Go through the entries below and give the number of lines that have the string "congruence", and only that.
WORKING DATA: Begin
Lemma run_check_dataset_features xf s :
  check_dataset_features (PFrame xf) s
  = (s, check_features_result xf (columns_dict s) (features_types s)).
Proof.
  unfold check_dataset_features, check_features_result.
  rewrite run_get_self_bind. rewrite run_bind. cbn [call as_frame].
  destruct (negb (forallb _ (column_names xf))); [done|].
  cbn [generator_truthy negb].
  rewrite run_bind. unfold call at 1.
  destruct (py_min (dict_keys (columns_dict s))) as [lo|e]; [|done].
  rewrite run_bind. unfold call at 1.
  destruct (py_max (dict_keys (columns_dict s))) as [hi|e]; [|done].
  rewrite run_bind.
  rewrite (run_features_order (columns_dict s) (py_range lo (hi + 1)) [] s).
  destruct (lookup_all (columns_dict s) (py_range lo (hi + 1))) as [fo|e]; [|done].
  cbn [app]. rewrite run_bind. unfold call at 1.
  destruct (select_columns xf fo) as [x'|e]; [|done].
  by destruct (negb (forallb _ (column_names x'))).
Qed.

Lemma column_position_Some name cols i :
  column_position name cols = Some i → cols !! i = Some name.
Proof.
  revert i. induction cols as [|c cols IH]; intros i; cbn; [done|].
  destruct (String.eqb_spec c name) as [->|Hne].
  - by intros [= <-].
  - destruct (column_position name cols) as [j|]; cbn; [|done].
    intros [= <-]. by apply IH.
Qed.

Lemma column_position_None name cols :
  column_position name cols = None → name ∉ cols.
Proof.
  induction cols as [|c cols IH]; cbn; [intros _; apply not_elem_of_nil|].
  destruct (String.eqb_spec c name) as [->|Hne]; [done|].
  destruct (column_position name cols) as [j|]; cbn; [done|].
  intros _. rewrite elem_of_cons. intros [->|Hin]; [done|]. by apply IH.
Qed.

Lemma column_position_is_Some name cols :
  name ∈ cols → is_Some (column_position name cols).
Proof.
  intros Hin. destruct (column_position name cols) eqn:E; [by eexists|].
  by apply column_position_None in E.
Qed.

Lemma column_positions_Ok names cols ps :
  column_positions names cols = Ok ps →
  Forall2 (λ name i, column_position name cols = Some i) names ps.
Proof.
  revert ps. induction names as [|n names IH]; intros ps; cbn.
  - intros [= <-]. constructor.
  - destruct (column_position n cols) as [i|] eqn:Hi; [|done].
    destruct (column_positions names cols) as [l|]; [|done].
    intros [= <-]. constructor; [done|by apply IH].
Qed.

Lemma column_positions_Raise names cols e :
  column_positions names cols = Raise e →
  ∃ name, e = KeyError (PStr name) ∧ name ∈ names ∧ name ∉ cols.
Proof.
  induction names as [|n names IH]; cbn; [done|].
  destruct (column_position n cols) as [i|] eqn:Hi.
  - destruct (column_positions names cols) as [l|e']; [done|].
    intros [= <-]. destruct (IH eq_refl) as (name & -> & Hin & Hout).
    exists name. split; [done|]. split; [by right|done].
  - intros [= <-]. exists n. split; [done|]. split; [by left|].
    by apply column_position_None.
Qed.

Lemma column_positions_complete names cols :
  (∀ name, name ∈ names → name ∈ cols) → ∃ ps, column_positions names cols = Ok ps.
Proof.
  intros H. destruct (column_positions names cols) as [ps|e] eqn:E; [by eexists|].
  destruct (column_positions_Raise _ _ _ E) as (name & _ & Hin & Hout).
  by apply H in Hin.
Qed.

Lemma pick_names (cols : list (string * string)) names ps :
  Forall2 (λ name i, column_position name cols.*1 = Some i) names ps →
  (pick (""%string, ""%string) cols ps).*1 = names.
Proof.
  unfold pick. induction 1 as [|name i names ps Hi _ IH]; [done|].
  rewrite map_cons, fmap_cons, IH. f_equal.
  apply column_position_Some in Hi. rewrite list_lookup_fmap in Hi.
  by destruct (cols !! i) as [[c d]|]; cbn in *; simplify_eq.
Qed.

Lemma select_columns_Ok x names x' :
  select_columns x names = Ok x' →
  column_names x' = names ∧ index x' = index x ∧
  length (rows x') = length (rows x) ∧
  (∀ name, name ∈ names → name ∈ column_names x).
Proof.
  unfold select_columns.
  destruct (column_positions names (column_names x)) as [ps|] eqn:E; [|done].
  intros [= <-]. apply column_positions_Ok in E. cbn.
  split; [by apply pick_names|]. split; [done|]. split; [by rewrite length_map|].
  intros name Hin.
  apply list_elem_of_lookup in Hin as [j Hj].
  destruct (Forall2_lookup_l _ _ _ _ _ E Hj) as (i & _ & Hi).
  apply column_position_Some in Hi. by eapply list_elem_of_lookup_2.
Qed.

Lemma lookup_all_Ok cd ks l :
  lookup_all cd ks = Ok l → Forall2 (λ k name, cd !! k = Some name) ks l.
Proof.
  revert l. induction ks as [|k ks IH]; intros l; cbn.
  - intros [= <-]. constructor.
  - destruct (cd !! k) as [name|] eqn:Hk; [|done].
    destruct (lookup_all cd ks) as [l'|]; [|done].
    intros [= <-]. constructor; [done|by apply IH].
Qed.

Lemma lookup_all_Raise cd ks e :
  lookup_all cd ks = Raise e → ∃ k, e = KeyError (PInt k) ∧ k ∈ ks ∧ cd !! k = None.
Proof.
  induction ks as [|k ks IH]; cbn; [done|].
  destruct (cd !! k) as [name|] eqn:Hk.
  - destruct (lookup_all cd ks) as [l'|e']; [done|].
    intros [= <-]. destruct (IH eq_refl) as (k' & -> & Hin & Hnone).
    exists k'. split; [done|]. split; [by right|done].
  - intros [= <-]. exists k. split; [done|]. split; [by left|done].
Qed.

Lemma foldr_min_le z l :
  foldr Z.min z l ≤ z ∧ ∀ k, k ∈ l → foldr Z.min z l ≤ k.
Proof.
  induction l as [|y l [IHz IHl]]; cbn.
  - split; [lia|]. intros k Hk. by apply elem_of_nil in Hk.
  - split; [lia|]. intros k Hk. apply elem_of_cons in Hk as [Hk|Hk].
    + subst k. lia.
    + specialize (IHl k Hk). lia.
Qed.

Lemma foldr_max_ge z l :
  z ≤ foldr Z.max z l ∧ ∀ k, k ∈ l → k ≤ foldr Z.max z l.
Proof.
  induction l as [|y l [IHz IHl]]; cbn.
  - split; [lia|]. intros k Hk. by apply elem_of_nil in Hk.
  - split; [lia|]. intros k Hk. apply elem_of_cons in Hk as [Hk|Hk].
    + subst k. lia.
    + specialize (IHl k Hk). lia.
Qed.

Lemma py_min_le l lo k : py_min l = Ok lo → k ∈ l → lo ≤ k.
Proof.
  destruct l as [|z l]; cbn; [done|]. intros [= <-] Hk.
  destruct (foldr_min_le z l) as [Hz Hl].
  apply elem_of_cons in Hk as [Hk|Hk]; [by subst k|by apply Hl].
Qed.

Lemma py_max_ge l hi k : py_max l = Ok hi → k ∈ l → k ≤ hi.
Proof.
  destruct l as [|z l]; cbn; [done|]. intros [= <-] Hk.
  destruct (foldr_max_ge z l) as [Hz Hl].
  apply elem_of_cons in Hk as [Hk|Hk]; [by subst k|by apply Hl].
Qed.

Lemma elem_of_dict_keys (cd : gmap Z string) k : k ∈ dict_keys cd ↔ is_Some (cd !! k).
Proof.
  unfold dict_keys. rewrite list_elem_of_fmap. split.
  - intros ([k' v] & -> & Hin). apply elem_of_map_to_list in Hin. by eexists.
  - intros [v Hv]. exists (k, v). split; [done|]. by apply elem_of_map_to_list.
Qed.

Lemma elem_of_dict_values (cd : gmap Z string) name :
  name ∈ dict_values cd ↔ ∃ k, cd !! k = Some name.
Proof.
  unfold dict_values. rewrite list_elem_of_fmap. split.
  - intros ([k v] & -> & Hin). apply elem_of_map_to_list in Hin. by eexists.
  - intros [k Hk]. exists (k, name). split; [done|]. by apply elem_of_map_to_list.
Qed.

Lemma lookup_all_complete cd ks :
  (∀ k, k ∈ ks → is_Some (cd !! k)) → ∃ l, lookup_all cd ks = Ok l.
Proof.
  intros H. destruct (lookup_all cd ks) as [l|e] eqn:E; [by eexists|].
  destruct (lookup_all_Raise _ _ _ E) as (k & _ & Hin & Hnone).
  destruct (H k Hin) as [v Hv]. congruence.
Qed.

Lemma elem_of_py_range lo hi k : k ∈ py_range lo (hi + 1) ↔ lo ≤ k ≤ hi.
Proof. unfold py_range. rewrite elem_of_seqZ. lia. Qed.

Lemma forallb_bool_decide_elem (l cols : list string) :
  forallb (λ column, bool_decide (column ∈ l)) cols = true ↔ ∀ c, c ∈ cols → c ∈ l.
Proof.
  rewrite forallb_forall. split.
  - intros H c Hc. apply list_elem_of_In in Hc. apply H in Hc.
    by apply bool_decide_eq_true in Hc.
  - intros H c Hc. apply bool_decide_eq_true, H. by apply list_elem_of_In.
Qed.

(** What an accepted table looks like. *)
Lemma check_features_result_Ok xf cd ft x' :
  check_features_result xf cd ft = Ok x' →
  ∃ xf' lo hi,
    x' = PFrame xf' ∧
    py_min (dict_keys cd) = Ok lo ∧ py_max (dict_keys cd) = Ok hi ∧
    lookup_all cd (py_range lo (hi + 1)) = Ok (column_names xf') ∧
    select_columns xf (column_names xf') = Ok xf' ∧
    (∀ c, c ∈ column_names xf → c ∈ dict_values cd) ∧
    (∀ c, c ∈ column_names xf' → c ∈ dict_keys ft).
Proof.
  unfold check_features_result.
  destruct (forallb _ (column_names xf)) eqn:H1; cbn [negb]; [|done].
  destruct (py_min (dict_keys cd)) as [lo|]; [|done].
  destruct (py_max (dict_keys cd)) as [hi|]; [|done].
  destruct (lookup_all cd (py_range lo (hi + 1))) as [fo|] eqn:Hfo; [|done].
  destruct (select_columns xf fo) as [xf'|] eqn:Hsel; [|done].
  destruct (forallb _ (column_names xf')) eqn:H2; cbn [negb]; [|done].
  intros [= <-]. exists xf', lo, hi.
  destruct (select_columns_Ok _ _ _ Hsel) as (Hn & _).
  rewrite Hn. repeat split; try done.
  - by apply forallb_bool_decide_elem.
  - rewrite <- Hn. by apply forallb_bool_decide_elem.
Qed.



(** X2.  [check_dataset_features] accepts a dataset only if its columns are
    exactly the declared features: every column is a value of
    [columns_dict], every value of [columns_dict] is a column, and each has
    an entry in [features_types]. *)
Theorem accepted_dataset_has_declared_columns xf s x' :
  (check_dataset_features (PFrame xf) s).2 = Ok x' →
  (∀ name, name ∈ column_names xf ↔ ∃ k, columns_dict s !! k = Some name) ∧
  (∀ name, name ∈ column_names xf → is_Some (features_types s !! name)).
Proof.
  rewrite run_check_dataset_features. cbn [snd]. intros H.
  destruct (check_features_result_Ok _ _ _ _ H)
    as (xf' & lo & hi & -> & Hlo & Hhi & Hfo & Hsel & Hin & Hft).
  destruct (select_columns_Ok _ _ _ Hsel) as (_ & _ & _ & Hsub).
  apply lookup_all_Ok in Hfo.
  assert (∀ name, (∃ k, columns_dict s !! k = Some name) → name ∈ column_names xf')
    as Hall.
  { intros name [k Hk].
    assert (k ∈ py_range lo (hi + 1)) as Hr.
    { apply elem_of_py_range. split.
      - apply (py_min_le _ _ _ Hlo), elem_of_dict_keys. by eexists.
      - apply (py_max_ge _ _ _ Hhi), elem_of_dict_keys. by eexists. }
    apply list_elem_of_lookup in Hr as [j Hj].
    destruct (Forall2_lookup_l _ _ _ _ _ Hfo Hj) as (name' & Hj' & Hk').
    rewrite Hk in Hk'. injection Hk' as <-. by eapply list_elem_of_lookup_2. }
  split.
  - intros name. split.
    + intros Hn. by apply elem_of_dict_values, Hin.
    + intros Hk. by apply Hsub, Hall.
  - intros name Hn.
    apply Hin, elem_of_dict_values, Hall, Hft in Hn.
    unfold dict_keys in Hn. apply list_elem_of_fmap in Hn as ([n t] & -> & Hnt).
    apply elem_of_map_to_list in Hnt. by eexists.
Qed.

Lemma accepted_dataset_has_declared_columns_witness :
  (∀ name, name ∈ column_names toy.X2
           ↔ ∃ k, columns_dict toy.fresh !! k = Some name) ∧
  (∀ name, name ∈ column_names toy.X2
           → is_Some (features_types toy.fresh !! name)).
Proof.
  apply (accepted_dataset_has_declared_columns toy.X2 toy.fresh
           (PFrame (mkFrame [7] [("Age"%string, "int64"%string);
                                 ("Fare"%string, "float64"%string)]
                            [[CNum 12; CNum 9]]))).
  vm_compute. reflexivity.
Defined.

Lemma pick_pick {A} (d : A) (l : list A) cols names ps qs :
  Forall2 (λ name i, column_position name cols = Some i) names ps →
  Forall2 (λ name q, column_position name names = Some q) names qs →
  pick d (pick d l ps) qs = pick d l ps.
Proof.
  intros Hps Hqs. unfold pick. apply list_eq. intros j.
  rewrite !list_lookup_fmap.
  destruct (names !! j) as [name|] eqn:Hj.
  - destruct (Forall2_lookup_l _ _ _ _ _ Hps Hj) as (p & Hp & Hpos).
    destruct (Forall2_lookup_l _ _ _ _ _ Hqs Hj) as (q & Hq & Hposq).
    rewrite Hp, Hq. cbn. f_equal.
    apply column_position_Some in Hposq.
    destruct (Forall2_lookup_l _ _ _ _ _ Hps Hposq) as (p' & Hp' & Hpos').
    rewrite Hpos in Hpos'. injection Hpos' as <-.
    by rewrite list_lookup_fmap, Hp'.
  - apply Forall2_length in Hps as Hlp. apply Forall2_length in Hqs as Hlq.
    apply lookup_ge_None in Hj.
    rewrite (lookup_ge_None_2 ps), (lookup_ge_None_2 qs); [done|lia..].
Qed.
Lemma assign_own (o : object V) key v (f : bool) :
  key <> js "__proto__" ->
  own (assign o key v f) = define key v (own o).
Proof.
  intros Hkey; unfold assign.
  apply string_eqb_neq in Hkey; rewrite Hkey; reflexivity.
Qed.

End Dictionary.

(* ================================================================= *)
(** * getCoinbasePriceData *)

Lemma isCoinbaseTickerData_fields (value : json) :
  isCoinbaseTickerData value = true ->
  exists d,
    asCoinbaseTickerData value = Some d
    /\ get value (js "type") = Some (JString (js "ticker"))
    /\ get value (js "product_id")
       = Some (JString (CoinbaseTickerData.product_id d))
    /\ get value (js "price") = Some (JString (CoinbaseTickerData.price d)).
Proof.
  intros Hguard; unfold asCoinbaseTickerData; rewrite Hguard.
  unfold isCoinbaseTickerData in Hguard.
  rewrite !andb_true_iff in Hguard.
  destruct Hguard as [[[_ Ht] Hp] Hq].
  eexists; split; [reflexivity|]; simpl.
  destruct (get value (js "type")) as [[| | | t | |]|];
    try discriminate Ht.
  destruct (get value (js "product_id")) as [[| | | s | |]|];
    try discriminate Hp.
  destruct (get value (js "price")) as [[| | | q | |]|];
    try discriminate Hq.
  simpl in Ht; apply string_eqb_eq in Ht; subst t.
  repeat split.
Qed.

Lemma asCoinbaseTickerData_none (value : json) :
  asCoinbaseTickerData value = None <-> isCoinbaseTickerData value = false.
Proof.
  unfold asCoinbaseTickerData.
  destruct (isCoinbaseTickerData value); split; congruence.
Qed.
WORKING DATA: End
== RESULT OF THE EXERCISE ==
2